AS FOUND is a study of tables and how they are left. A tabletop is a private and often intimate domain whilst surrounded by people until it is left and becomes part of the public realm.

Caroline's study has become an analysis of the user’s character. The isolation of the surface of the artefacts and their context (and the repetition) causes the viewer to question the pieces in a more critical way than if they were in their normal setting.

The Cloud Haus by Architect, Andrew Thomson

The Cloud Haus is a physical manifestation of a digital concept. Exploring a modern interpretation of Le Corbusier’s ‘living machine,’ which saw homes stacked in vertical tower blocks that included facilities such as gyms, restaurants and running tracks.

This multi-functional residential concept draws parallels to homes of today, that have come to serve so many other purposes during a period of social distancing and self-isolation. This change has been made possible thanks to the digital era we live in. These images are dystopic visualisations of what can be provided to us through our digital landscape and the invisible towers that they create.

Response

The third series of Stay Home: Stay Creative explores spaces most missed by our architects as lockdown measures start to lift.

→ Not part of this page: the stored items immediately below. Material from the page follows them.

(* ===== verification/IniEncode.v ===== *)
(** * util/ini: what an encoded key line is read as

    A key line is written in the first form that is read back: whatever follows it then, it
    is read as the key and its value, and its lines are. *)

From S2P Require Import Prelude.
From S2P Require Import Ini.
From S2P Require Import IniBytes.
From S2P Require Import IniRead.
From S2P Require Import IniLocal.
From S2P Require Import IniDoc.
From S2P Require Import IniLines.
From Stdlib Require Import Ascii.

Open Scope string_scope.

Module iniencode.

Import inidoc iniread inivalue inilocal inidocument inilines.

(** ** The check of a candidate *)

Definition isNumber (k : bytes) : bool := match k with c :: _ => Ascii.eqb c "#" | [] => false end.

Definition holds (secs : list Section) (s k v : bytes) : Prop :=
  exists sec key, findSection secs s = Some sec /\ keyOf sec k = Some key /\ value key = v.

Lemma find_app_some {A} (p : A -> bool) l l' x : find p l = Some x -> find p (l ++ l')%list = Some x.
Proof. induction l as [|y l IH]; simpl; [done|]. by destruct (p y). Qed.

Lemma find_app_none {A} (p : A -> bool) l l' : find p l = None -> find p (l ++ l')%list = find p l'.
Proof. induction l as [|y l IH]; simpl; [done|]. by destruct (p y). Qed.

Lemma findSection_name secs s sec : findSection secs s = Some sec -> sectionName sec = s.
Proof. intros H. apply find_some in H as [_ H]. by apply bool_decide_eq_true in H. Qed.

Lemma keyOf_name sec k key : keyOf sec k = Some key -> name key = k.
Proof. intros H. apply find_some in H as [_ H]. by apply bool_decide_eq_true in H. Qed.

Lemma findSection_on s g secs s' : (forall sec, sectionName (g sec) = sectionName sec) ->
  findSection (onSections s g secs) s' = (if bool_decide (s' = s) then g else id) <$> findSection secs s'.
Proof.
  intros Hg. unfold findSection, onSections. induction secs as [|sec secs IH]; [by destruct (bool_decide _)|]. simpl.
  destruct (decide (sectionName sec = s)) as [E|E].
  - rewrite (bool_decide_true (sectionName sec = s)) by done. rewrite Hg.
    destruct (decide (sectionName sec = s')) as [E'|E'].
    + rewrite !bool_decide_true by congruence. done.
    + rewrite (bool_decide_false (sectionName sec = s')) by done. exact IH.
  - rewrite (bool_decide_false (sectionName sec = s)) by done.
    destruct (decide (sectionName sec = s')) as [E'|E'].
    + rewrite (bool_decide_true (sectionName sec = s')), (bool_decide_false (s' = s)) by congruence. done.
    + rewrite (bool_decide_false (sectionName sec = s')) by done. exact IH.
Qed.

Lemma findSection_force secs s s' :
  findSection (force s secs) s' = match findSection secs s' with Some sec => Some sec | None => if bool_decide (s' = s) then Some (mkSection s []) else None end.
Proof.
  unfold force. destruct (findSection secs s) as [sec|] eqn:E.
  - destruct (findSection secs s') eqn:E'; [done|]. case_bool_decide; [congruence|done].
  - unfold findSection in *. destruct (find (λ sec0, bool_decide (sectionName sec0 = s')) secs) eqn:E'.
    + by apply find_app_some.
    + rewrite find_app_none by done. simpl. destruct (decide (s = s')) as [->|Hn]; [by rewrite !bool_decide_true|].
      by rewrite !bool_decide_false.
Qed.

(** The keys of a section once one is defined. *)
Definition defineIn (k v : bytes) (auto : bool) (sec : Section) : Section :=
  match keyOf sec k with
  | Some _ => sec <| keys ::= fmap (fun key => if bool_decide (name key = k) then key <| value := v |> else key) |>
  | None => sec <| keys ::= fun l => (l ++ [mkKey k v auto])%list |>
  end.

Lemma findSection_define secs s k v auto s' :
  findSection (define s k v auto secs) s' = (if bool_decide (s' = s) then defineIn k v auto else id) <$> findSection secs s'.
Proof.
  unfold define, defineIn. destruct (findSection secs s) as [sec|] eqn:Es; simpl.
  - destruct (keyOf sec k) eqn:Ek; rewrite findSection_on by done; case_bool_decide as Hs; [subst s'|done|subst s'|done];
      rewrite Es; simpl; by rewrite Ek.
  - rewrite findSection_on by done. case_bool_decide as Hs; [subst s'|done]. by rewrite Es.
Qed.

Lemma keyOf_map g sec k : (forall key, name (g key) = name key) -> keyOf (sec <| keys ::= fmap g |>) k = g <$> keyOf sec k.
Proof.
  intros Hg. unfold keyOf. simpl. induction (keys sec) as [|key l IH]; [done|]. simpl. rewrite Hg.
  by case_bool_decide.
Qed.

Lemma keyOf_defineIn k v auto sec k' key : keyOf (defineIn k v auto sec) k' = Some key ->
  (k' = k /\ value key = v) \/ (k' <> k /\ keyOf sec k' = Some key).
Proof.
  unfold defineIn. destruct (keyOf sec k) as [key0|] eqn:Ek.
  - rewrite keyOf_map by (intros key'; by case_bool_decide). destruct (keyOf sec k') as [key1|] eqn:Ek'; [|done].
    simpl. intros [= <-]. pose proof (keyOf_name _ _ _ Ek'). case_bool_decide; [left|right]; split; congruence || done.
  - unfold keyOf at 1. simpl. unfold keyOf in Ek |- *.
    destruct (find (λ key0, bool_decide (name key0 = k')) (keys sec)) as [key1|] eqn:E'.
    + rewrite (find_app_some _ _ _ _ E'). intros [= <-]. right. split; [|done]. intros ->. congruence.
    + rewrite find_app_none by done. simpl. case_bool_decide; [|done]. intros [= <-]. by left.
Qed.

Lemma keyOf_defineIn_self k v auto sec : exists key, keyOf (defineIn k v auto sec) k = Some key /\ value key = v.
Proof.
  unfold defineIn. destruct (keyOf sec k) as [key0|] eqn:Ek.
  - rewrite keyOf_map by (intros key'; by case_bool_decide). rewrite Ek. simpl. eexists. split; [done|].
    rewrite bool_decide_true; [done|]. by eapply keyOf_name.
  - unfold keyOf. simpl. rewrite find_app_none by done. simpl. rewrite bool_decide_true by done. by eexists.
Qed.

(** A value comes from an entry. *)
Lemma absorb_holds st it s k v : isNumber k = false -> holds (absorb st it).1.1 s k v -> holds st.1.1 s k v \/ it = Entry k v.
Proof.
  intros Hk. destruct st as [[secs cur] n]. destruct it as [|s'|k' v']; [by left|..]; cbn [absorb fst].
  - intros (sec & key & Hs & Hkey & Hv). rewrite findSection_force in Hs. left. exists sec, key.
    destruct (findSection secs s); [done|]. case_bool_decide; [|done]. injection Hs as <-. done.
  - intros (sec & key & Hs & Hkey & Hv). rewrite findSection_define in Hs.
    destruct (findSection secs s) as [sec0|] eqn:Es; [|done]. injection Hs as <-. case_bool_decide as Hc.
    + apply keyOf_defineIn in Hkey as [[-> Hv']|[_ Hkey]]; [right|left; by exists sec0, key].
      subst v v'. unfold numbered in Hk |- *. destruct (isAuto k'); [by simpl in Hk|done].
    + left. by exists sec0, key.
Qed.

Lemma foldl_holds its st s k v : isNumber k = false -> holds (foldl absorb st its).1.1 s k v ->
  holds st.1.1 s k v \/ Entry k v ∈ its.
Proof.
  intros Hk. revert st. induction its as [|it its IH]; intros st; [by left|]. cbn [foldl]. intros H.
  apply IH in H as [H|H]; [|right; by right]. apply absorb_holds in H as [H|H]; [by left|right; rewrite H; by left|done].
Qed.

Lemma getKey_holds fuel f s k s' key : getKey fuel f s k = Some (s', key) -> holds (sections f) s' k (value key).
Proof.
  revert s. induction fuel as [|fuel IH]; intros s; simpl; [done|].
  destruct (section f s ≫= _) as [key0|] eqn:E.
  - intros [= <- <-]. destruct (section f s) as [sec|] eqn:Es; [|done]. by exists sec, key0.
  - destruct (LastIndex _ _); [apply IH|done].
Qed.

Section checking.

Variable o : Options.
Hypothesis Ho : withDefaults o = o.

Definition probeDoc (body probe : bytes) : bytes :=
  ("["%char :: probeSectionName ++ ["]"%char; newline] ++ body ++ probe)%list.

Lemma probe_header body probe : Reads o (probeDoc body probe) (Header probeSectionName) (body ++ probe)%list.
Proof.
  apply (R_header o _ ("["%char :: probeSectionName ++ ["]"%char; newline])%list (body ++ probe)%list probeSectionName); done.
Qed.

Lemma parsesToKey_sound body probe k v : isNumber k = false -> parsesToKey o body probe k v = true ->
  exists its, Items o (body ++ probe)%list its /\ Entry k v ∈ its.
Proof.
  intros Hk. unfold parsesToKey. fold (probeDoc body probe).
  destruct (LoadBytes o (probeDoc body probe)) as [e|f] eqn:El; [done|]. apply Load_sound in El as (its & HI & Hs).
  rewrite Ho in *. change (textOf (probeDoc body probe)) with (probeDoc body probe) in HI.
  inversion HI as [|? it r its' HR HI']; subst.
  destruct (Reads_det _ _ _ _ _ _ HR (probe_header body probe)) as [-> ->].
  destruct (section f probeSectionName); [|done].
  destruct (GetKey f probeSectionName k) as [[s' key]|] eqn:Eg; [|done].
  intros Hv. apply bool_decide_eq_true in Hv. apply getKey_holds in Eg. rewrite Hv, Hs in Eg. cbn [foldl] in Eg.
  apply foldl_holds in Eg as [Eg|Eg]; [|by exists its'|done].
  apply absorb_holds in Eg as [Eg|Eg]; [|done|done]. destruct Eg as (sec & ? & Hsec & Hkey & _).
  simpl in Hsec. case_bool_decide; [|done]. by injection Hsec as <-.
Qed.

Lemma foldl_blanks its st : Forall (fun it => it = Blank) its -> foldl absorb st its = st.
Proof. induction 1 as [|it its -> _ IH]; [done|]. cbn [foldl]. by destruct st as [[? ?] ?]. Qed.

Lemma parsesToKey_intro body probe k v : isAuto k = false -> Reads o (body ++ probe)%list (Entry k v) probe -> dullText probe ->
  parsesToKey o body probe k v = true.
Proof.
  intros Hk HR Hd. unfold parsesToKey. fold (probeDoc body probe).
  destruct (dullText_items o probe Hd) as (its & HI & Hb).
  assert (Items o (probeDoc body probe) (Header probeSectionName :: Entry k v :: its)) as HI'.
  { eapply I_cons; [apply probe_header|]. by eapply I_cons. }
  destruct (Load_complete o (probeDoc body probe) (Header probeSectionName :: Entry k v :: its)) as [f Hf];
    [done|done|by rewrite Ho|]. rewrite Hf.
  apply Load_sound in Hf as (its' & HI2 & Hs). rewrite Ho in *.
  assert (its' = Header probeSectionName :: Entry k v :: its) as ->.
  { clear -HI2 HI'. change (textOf (probeDoc body probe)) with (probeDoc body probe) in HI2.
    revert HI2 HI'. generalize (probeDoc body probe) its' (Header probeSectionName :: Entry k v :: its).
    intros l its1 its2 H1. revert its2. induction H1 as [|l it r its1 HR _ IH]; intros its2 H2; inversion H2; subst.
    - done.
    - by inversion H.
    - by inversion HR.
    - destruct (Reads_det _ _ _ _ _ _ HR H) as [-> ->]. f_equal. by apply IH. }
  cbn [foldl] in Hs. rewrite foldl_blanks in Hs by done. unfold initial, absorb in Hs. cbn [fst] in Hs.
  unfold numbered in Hs. rewrite Hk in Hs.
  assert (exists sec, findSection (force probeSectionName [mkSection (DefaultSectionName o) []]) probeSectionName = Some sec) as [sec Hsec].
  { rewrite findSection_force. destruct (findSection _ _); [by eexists|]. rewrite bool_decide_true by done. by eexists. }
  destruct (keyOf_defineIn_self k v false sec) as (key & Hkey & Hv).
  assert (section f probeSectionName = Some (defineIn k v false sec)) as Hsf.
  { change (section f probeSectionName) with (findSection (sections f) probeSectionName). rewrite Hs, findSection_define, Hsec.
    by rewrite bool_decide_true. }
  rewrite Hsf. unfold GetKey. cbn [getKey]. rewrite Hsf. cbn [mbind option_bind]. rewrite Hkey. by apply bool_decide_eq_true.
Qed.

End checking.

End iniencode.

Senior Architect, Nick Chantasarak chose the Adalaj Stepwell in Ahmedbad, India as an example of a little known typology that perfectly blends the beautiful with the functional.

Plan, Section, Perspective

The forth session of the programme included a live drawing session interpreting the team's spaces and this started with a 5 minute drawing of the architects' individual rooms. Plans were sent on to the next person for an interpretive sectional drawing of the space. Afterwards, the section sketch was sent to a third colleague who interpreted the perspective, with which the original owner had to identify their own room.

This series investigated how space becomes distorted as it is interpreted and drawn by different people in each format.

Could you recognise your own space as it is “whispered” down the line?